(* ===== verification/CSecurity.v ===== *)
(** * The client's side of authentication ([common/rfb/CSecurity*.cxx], [SecurityClient.cxx])

    A security object as the client makes it for the type it chooses, the
    counterpart of [SSecurity].  The user, who is asked for the name and the
    password, is outside the program, and so is the cryptography of the methods
    that encrypt the streams. *)
From stdpp Require Import base list numbers strings option.
From S2P Require Import Prelude InStream OutStream D3des Security Link SSecurity.
#[local] Open Scope Z_scope.

Inductive cext_kind := CTLS (anon : bool) | CRSAAES (type keySize : Z) (isAllEncrypted : bool) | CDH | CMSLogonII.

Class ClientSecEnv (V X : Type) := {
  cword : Z;                                          (* the bits of [unsigned long] *)
  (** [getUserPasswd(secure, user, password)]: whether a name is wanted, too. *)
  getUserPasswd : bool -> bool -> V -> res (list Z * list Z) * V;
  cext_new : cext_kind -> X;
  cext_processMsg : X -> SE (link * V) (bool * X);
  cext_isSecure : X -> bool
}.

Inductive cbasic (X : Type) := CNone | CVncAuth | CPlain | CExt (x : X).
Arguments CNone {X}.
Arguments CVncAuth {X}.
Arguments CPlain {X}.
Arguments CExt {X} _.

Inductive cmethod (X : Type) :=
| CSingle (type : Z) (b : cbasic X)
| CStack (type : Z) (state : Z) (state0 : cbasic X) (state1 : option (cbasic X)).
Arguments CSingle {X} _ _.
Arguments CStack {X} _ _ _ _.

Record cvencrypt (X : Type) := MkCVeNCrypt {
  cv_haveRecvdMajorVersion : bool; cv_haveRecvdMinorVersion : bool; cv_haveSentVersion : bool;
  cv_haveAgreedVersion : bool; cv_haveNumberOfTypes : bool; cv_haveListOfTypes : bool; cv_haveChosenType : bool;
  cv_majorVersion : Z; cv_minorVersion : Z; cv_chosenType : Z; cv_nAvailableTypes : Z; cv_availableTypes : list Z;
  cv_csecurity : option (cmethod X)
}.
Arguments MkCVeNCrypt {X} _ _ _ _ _ _ _ _ _ _ _ _ _.
Arguments cv_haveRecvdMajorVersion {X} _.
Arguments cv_haveRecvdMinorVersion {X} _.
Arguments cv_haveSentVersion {X} _.
Arguments cv_haveAgreedVersion {X} _.
Arguments cv_haveNumberOfTypes {X} _.
Arguments cv_haveListOfTypes {X} _.
Arguments cv_haveChosenType {X} _.
Arguments cv_majorVersion {X} _.
Arguments cv_minorVersion {X} _.
Arguments cv_chosenType {X} _.
Arguments cv_nAvailableTypes {X} _.
Arguments cv_availableTypes {X} _.
Arguments cv_csecurity {X} _.

Inductive csecurity (X : Type) :=
| CDirect (m : cmethod X)
| CVeNCrypt (s : cvencrypt X).
Arguments CDirect {X} _.
Arguments CVeNCrypt {X} _.

Definition new_cvencrypt {X} : cvencrypt X :=
  MkCVeNCrypt false false false false false false false 0 0 secTypeVeNCrypt 0 [] None.

Section objects.
Context {V X : Type} `{E : ClientSecEnv V X}.

Definition cmethod_getType (m : cmethod X) : Z := match m with CSingle type _ | CStack type _ _ _ => type end.
Definition cgetType (s : csecurity X) : Z :=
  match s with CDirect m => cmethod_getType m | CVeNCrypt s => cv_chosenType s end.

Definition cbasic_isSecure (b : cbasic X) : bool := match b with CExt x => cext_isSecure x | _ => false end.
Definition cmethod_isSecure (m : cmethod X) : bool :=
  match m with
  | CSingle _ b => cbasic_isSecure b
  | CStack _ state s0 s1 =>
      cbasic_isSecure s0 || ((state =? 1) && match s1 with Some b => cbasic_isSecure b | None => false end)
  end.
Definition isSecure (s : csecurity X) : bool :=
  match s with
  | CDirect m => cmethod_isSecure m
  | CVeNCrypt s => match cv_csecurity s with Some m => cmethod_isSecure m | None => false end
  end.

(** [SecurityClient::GetCSecurity] *)

Definition make_cmethod (secType : Z) : option (cmethod X) :=
  let tls anon := CExt (cext_new (CTLS anon)) in
  let rsa keySize all := CSingle secType (CExt (cext_new (CRSAAES secType keySize all))) in
  if secType =? secTypeNone then Some (CSingle secTypeNone CNone)
  else if secType =? secTypeVncAuth then Some (CSingle secTypeVncAuth CVncAuth)
  else if secType =? secTypePlain then Some (CSingle secTypePlain CPlain)
  else if secType =? secTypeTLSNone then Some (CStack secTypeTLSNone 0 (tls true) None)
  else if secType =? secTypeTLSVnc then Some (CStack secTypeTLSVnc 0 (tls true) (Some CVncAuth))
  else if secType =? secTypeTLSPlain then Some (CStack secTypeTLSPlain 0 (tls true) (Some CPlain))
  else if secType =? secTypeX509None then Some (CStack secTypeX509None 0 (tls false) None)
  else if secType =? secTypeX509Vnc then Some (CStack secTypeX509Vnc 0 (tls false) (Some CVncAuth))
  else if secType =? secTypeX509Plain then Some (CStack secTypeX509Plain 0 (tls false) (Some CPlain))
  else if secType =? secTypeRA2 then Some (rsa 128 true)
  else if secType =? secTypeRA2ne then Some (rsa 128 false)
  else if secType =? secTypeRA256 then Some (rsa 256 true)
  else if secType =? secTypeRAne256 then Some (rsa 256 false)
  else if secType =? secTypeDH then Some (CSingle secTypeDH (CExt (cext_new CDH)))
  else if secType =? secTypeMSLogonII then Some (CSingle secTypeMSLogonII (CExt (cext_new CMSLogonII)))
  else None.

Definition GetCSecurity (enabled : list Z) (secType : Z) : res (csecurity X) :=
  if negb (IsSupported enabled secType) then Throw not_supported
  else if secType =? secTypeVeNCrypt then Ok (CVeNCrypt new_cvencrypt)
  else match make_cmethod secType with Some m => Ok (CDirect m) | None => Throw not_supported end.

(** *** [processMsg]; [secure] is what [CConnection::isSecure] answers *)

Definition cvncauth_processMsg (secure : bool) : SE (link * V) bool :=
  ok ← is_hasData vncAuthChallengeSize;
  if negb ok then mret false else
  challenge ← is_readBytes vncAuthChallengeSize;
  r ← l_rest_throw (getUserPasswd secure false);
  os_writeBytes (vnc_response cword r.2 challenge);;
  os_flush;;
  mret true.

Definition cplain_processMsg (secure : bool) : SE (link * V) bool :=
  r ← l_rest_throw (getUserPasswd secure true);
  os_writeU32 (len r.1);;
  os_writeU32 (len r.2);;
  os_writeBytes r.1;;
  os_writeBytes r.2;;
  os_flush;;
  mret true.

Definition cbasic_processMsg (secure : bool) (b : cbasic X) : SE (link * V) (bool * cbasic X) :=
  match b with
  | CNone => mret (true, CNone)
  | CVncAuth => ok ← cvncauth_processMsg secure; mret (ok, CVncAuth)
  | CPlain => ok ← cplain_processMsg secure; mret (ok, CPlain)
  | CExt x => r ← cext_processMsg x; mret (r.1, CExt r.2)
  end.

Definition cstack_part1 (type : Z) (s0 : cbasic X) (s1 : option (cbasic X)) : SE (link * V) (bool * cmethod X) :=
  match s1 with
  | None => mret (true, CStack type 2 s0 None)
  | Some b =>
      r ← cbasic_processMsg (cmethod_isSecure (CStack type 1 s0 s1)) b;
      mret (r.1, CStack type (if (r.1 : bool) then 2 else 1) s0 (Some r.2))
  end.

Definition cmethod_processMsg (m : cmethod X) : SE (link * V) (bool * cmethod X) :=
  match m with
  | CSingle type b => r ← cbasic_processMsg (cmethod_isSecure m) b; mret (r.1, CSingle type r.2)
  | CStack type state s0 s1 =>
      if state =? 0 then
        r ← cbasic_processMsg (cmethod_isSecure m) s0;
        if negb r.1 then mret (false, CStack type 0 r.2 s1) else cstack_part1 type r.2 s1
      else if state =? 1 then cstack_part1 type s0 s1
      else mret (true, m)
  end.

Definition set_csecurity (m : cmethod X) (s : cvencrypt X) : cvencrypt X :=
  MkCVeNCrypt (cv_haveRecvdMajorVersion s) (cv_haveRecvdMinorVersion s) (cv_haveSentVersion s) (cv_haveAgreedVersion s)
    (cv_haveNumberOfTypes s) (cv_haveListOfTypes s) (cv_haveChosenType s) (cv_majorVersion s) (cv_minorVersion s)
    (cv_chosenType s) (cv_nAvailableTypes s) (cv_availableTypes s) (Some m).

(** [return csecurity->processMsg()] *)
Definition cvencrypt_inner (s : cvencrypt X) : SE (link * V) (bool * csecurity X) :=
  match cv_csecurity s with
  | None => st_throw (logic_error "null")
  | Some m => r ← cmethod_processMsg m; mret (r.1, CVeNCrypt (set_csecurity r.2 s))
  end.

(** The first type of the server's list that is one of ours. *)
Definition first_common (theirs ours : list Z) : Z :=
  match List.find (fun t => bool_decide (t ∈ ours)) theirs with Some t => t | None => secTypeInvalid end.

Definition cvencrypt_choose (enabled : list Z) (s : cvencrypt X) : SE (link * V) (bool * csecurity X) :=
  if negb (cv_haveChosenType s) then
    let chosenType := first_common (cv_availableTypes s) (GetEnabledExtSecTypes enabled) in
    if (chosenType =? secTypeInvalid) || (chosenType =? secTypeVeNCrypt)
    then st_throw (protocol_error "No valid VeNCrypt sub-type")
    else
      match GetCSecurity enabled chosenType with
      | Throw e => st_throw e
      | Ok (CVeNCrypt _) => st_throw not_supported
      | Ok (CDirect m) =>
          os_writeU32 chosenType;;
          os_flush;;
          cvencrypt_inner (MkCVeNCrypt (cv_haveRecvdMajorVersion s) (cv_haveRecvdMinorVersion s) (cv_haveSentVersion s)
            (cv_haveAgreedVersion s) (cv_haveNumberOfTypes s) (cv_haveListOfTypes s) true (cv_majorVersion s)
            (cv_minorVersion s) chosenType (cv_nAvailableTypes s) (cv_availableTypes s) (Some m))
      end
  else cvencrypt_inner s.

(** Four bytes a type. *)
Fixpoint read_types (n : nat) : SE (link * V) (list Z) :=
  match n with
  | O => mret []
  | S n => t ← is_readU32; ts ← read_types n; mret (t :: ts)
  end.

Definition cvencrypt_list (enabled : list Z) (s : cvencrypt X) : SE (link * V) (bool * csecurity X) :=
  if negb (cv_haveListOfTypes s) then
    ok ← is_hasData (4 * cv_nAvailableTypes s);
    if negb ok then mret (false, CVeNCrypt s) else
    types ← read_types (Z.to_nat (cv_nAvailableTypes s));
    cvencrypt_choose enabled (MkCVeNCrypt (cv_haveRecvdMajorVersion s) (cv_haveRecvdMinorVersion s) (cv_haveSentVersion s)
      (cv_haveAgreedVersion s) (cv_haveNumberOfTypes s) true (cv_haveChosenType s) (cv_majorVersion s)
      (cv_minorVersion s) (cv_chosenType s) (cv_nAvailableTypes s) types (cv_csecurity s))
  else cvencrypt_choose enabled s.

Definition cvencrypt_number (enabled : list Z) (s : cvencrypt X) : SE (link * V) (bool * csecurity X) :=
  if negb (cv_haveNumberOfTypes s) then
    ok ← is_hasData 1;
    if negb ok then mret (false, CVeNCrypt s) else
    n ← is_readU8;
    if n =? 0 then st_throw (protocol_error "The server reported no VeNCrypt sub-types") else
    cvencrypt_list enabled (MkCVeNCrypt (cv_haveRecvdMajorVersion s) (cv_haveRecvdMinorVersion s) (cv_haveSentVersion s)
      (cv_haveAgreedVersion s) true (cv_haveListOfTypes s) (cv_haveChosenType s) (cv_majorVersion s)
      (cv_minorVersion s) (cv_chosenType s) n (cv_availableTypes s) (cv_csecurity s))
  else cvencrypt_list enabled s.

Definition cvencrypt_agreed (enabled : list Z) (s : cvencrypt X) : SE (link * V) (bool * csecurity X) :=
  if negb (cv_haveAgreedVersion s) then
    ok ← is_hasData 1;
    if negb ok then mret (false, CVeNCrypt s) else
    answer ← is_readU8;
    if z2b answer then st_throw (protocol_error
      "The server reported that it could not support the client's VeNCrypt version") else
    cvencrypt_number enabled (MkCVeNCrypt (cv_haveRecvdMajorVersion s) (cv_haveRecvdMinorVersion s) (cv_haveSentVersion s)
      true (cv_haveNumberOfTypes s) (cv_haveListOfTypes s) (cv_haveChosenType s) (cv_majorVersion s)
      (cv_minorVersion s) (cv_chosenType s) (cv_nAvailableTypes s) (cv_availableTypes s) (cv_csecurity s))
  else cvencrypt_number enabled s.

Definition cvencrypt_send (enabled : list Z) (s : cvencrypt X) : SE (link * V) (bool * csecurity X) :=
  if negb (cv_haveSentVersion s) then
    let Version := Z.lor (Z.shiftl (cv_majorVersion s) 8) (cv_minorVersion s) in
    if 2 <=? Version then
      os_writeU8 0;;
      os_writeU8 2;;
      os_flush;;
      cvencrypt_agreed enabled (MkCVeNCrypt (cv_haveRecvdMajorVersion s) (cv_haveRecvdMinorVersion s) true
        (cv_haveAgreedVersion s) (cv_haveNumberOfTypes s) (cv_haveListOfTypes s) (cv_haveChosenType s) 0 2
        (cv_chosenType s) (cv_nAvailableTypes s) (cv_availableTypes s) (cv_csecurity s))
    else
      os_writeU8 0;;
      os_writeU8 0;;
      os_flush;;
      st_throw (protocol_error "The server reported an unsupported VeNCrypt version")
  else cvencrypt_agreed enabled s.

Definition cvencrypt_minor (enabled : list Z) (s : cvencrypt X) : SE (link * V) (bool * csecurity X) :=
  if negb (cv_haveRecvdMinorVersion s) then
    ok ← is_hasData 1;
    if negb ok then mret (false, CVeNCrypt s) else
    minorVersion ← is_readU8;
    cvencrypt_send enabled (MkCVeNCrypt (cv_haveRecvdMajorVersion s) true (cv_haveSentVersion s)
      (cv_haveAgreedVersion s) (cv_haveNumberOfTypes s) (cv_haveListOfTypes s) (cv_haveChosenType s)
      (cv_majorVersion s) minorVersion
      (cv_chosenType s) (cv_nAvailableTypes s) (cv_availableTypes s) (cv_csecurity s))
  else cvencrypt_send enabled s.

Definition cvencrypt_processMsg (enabled : list Z) (s : cvencrypt X) : SE (link * V) (bool * csecurity X) :=
  if negb (cv_haveRecvdMajorVersion s) then
    ok ← is_hasData 1;
    if negb ok then mret (false, CVeNCrypt s) else
    majorVersion ← is_readU8;
    cvencrypt_minor enabled (MkCVeNCrypt true (cv_haveRecvdMinorVersion s) (cv_haveSentVersion s)
      (cv_haveAgreedVersion s) (cv_haveNumberOfTypes s) (cv_haveListOfTypes s) (cv_haveChosenType s)
      majorVersion (cv_minorVersion s)
      (cv_chosenType s) (cv_nAvailableTypes s) (cv_availableTypes s) (cv_csecurity s))
  else cvencrypt_minor enabled s.

Definition cprocessMsg (enabled : list Z) (s : csecurity X) : SE (link * V) (bool * csecurity X) :=
  match s with
  | CDirect m => r ← cmethod_processMsg m; mret (r.1, CDirect r.2)
  | CVeNCrypt s => cvencrypt_processMsg enabled s
  end.
End objects.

+ + + +

## [Required action]
I'd like the lines above from the one with "(cv_minorVersion s) chosenType" up to and including the one with "(cv_haveAgreedVersion s) (cv_haveNumberOfTypes s) true" copied exactly, with no other lines.

## [Answer to the problem]
            (cv_minorVersion s) chosenType (cv_nAvailableTypes s) (cv_availableTypes s) (Some m))
      end
  else cvencrypt_inner s.

(** Four bytes a type. *)
Fixpoint read_types (n : nat) : SE (link * V) (list Z) :=
  match n with
  | O => mret []
  | S n => t ← is_readU32; ts ← read_types n; mret (t :: ts)
  end.

Definition cvencrypt_list (enabled : list Z) (s : cvencrypt X) : SE (link * V) (bool * csecurity X) :=
  if negb (cv_haveListOfTypes s) then
    ok ← is_hasData (4 * cv_nAvailableTypes s);
    if negb ok then mret (false, CVeNCrypt s) else
    types ← read_types (Z.to_nat (cv_nAvailableTypes s));
    cvencrypt_choose enabled (MkCVeNCrypt (cv_haveRecvdMajorVersion s) (cv_haveRecvdMinorVersion s) (cv_haveSentVersion s)
      (cv_haveAgreedVersion s) (cv_haveNumberOfTypes s) true (cv_haveChosenType s) (cv_majorVersion s)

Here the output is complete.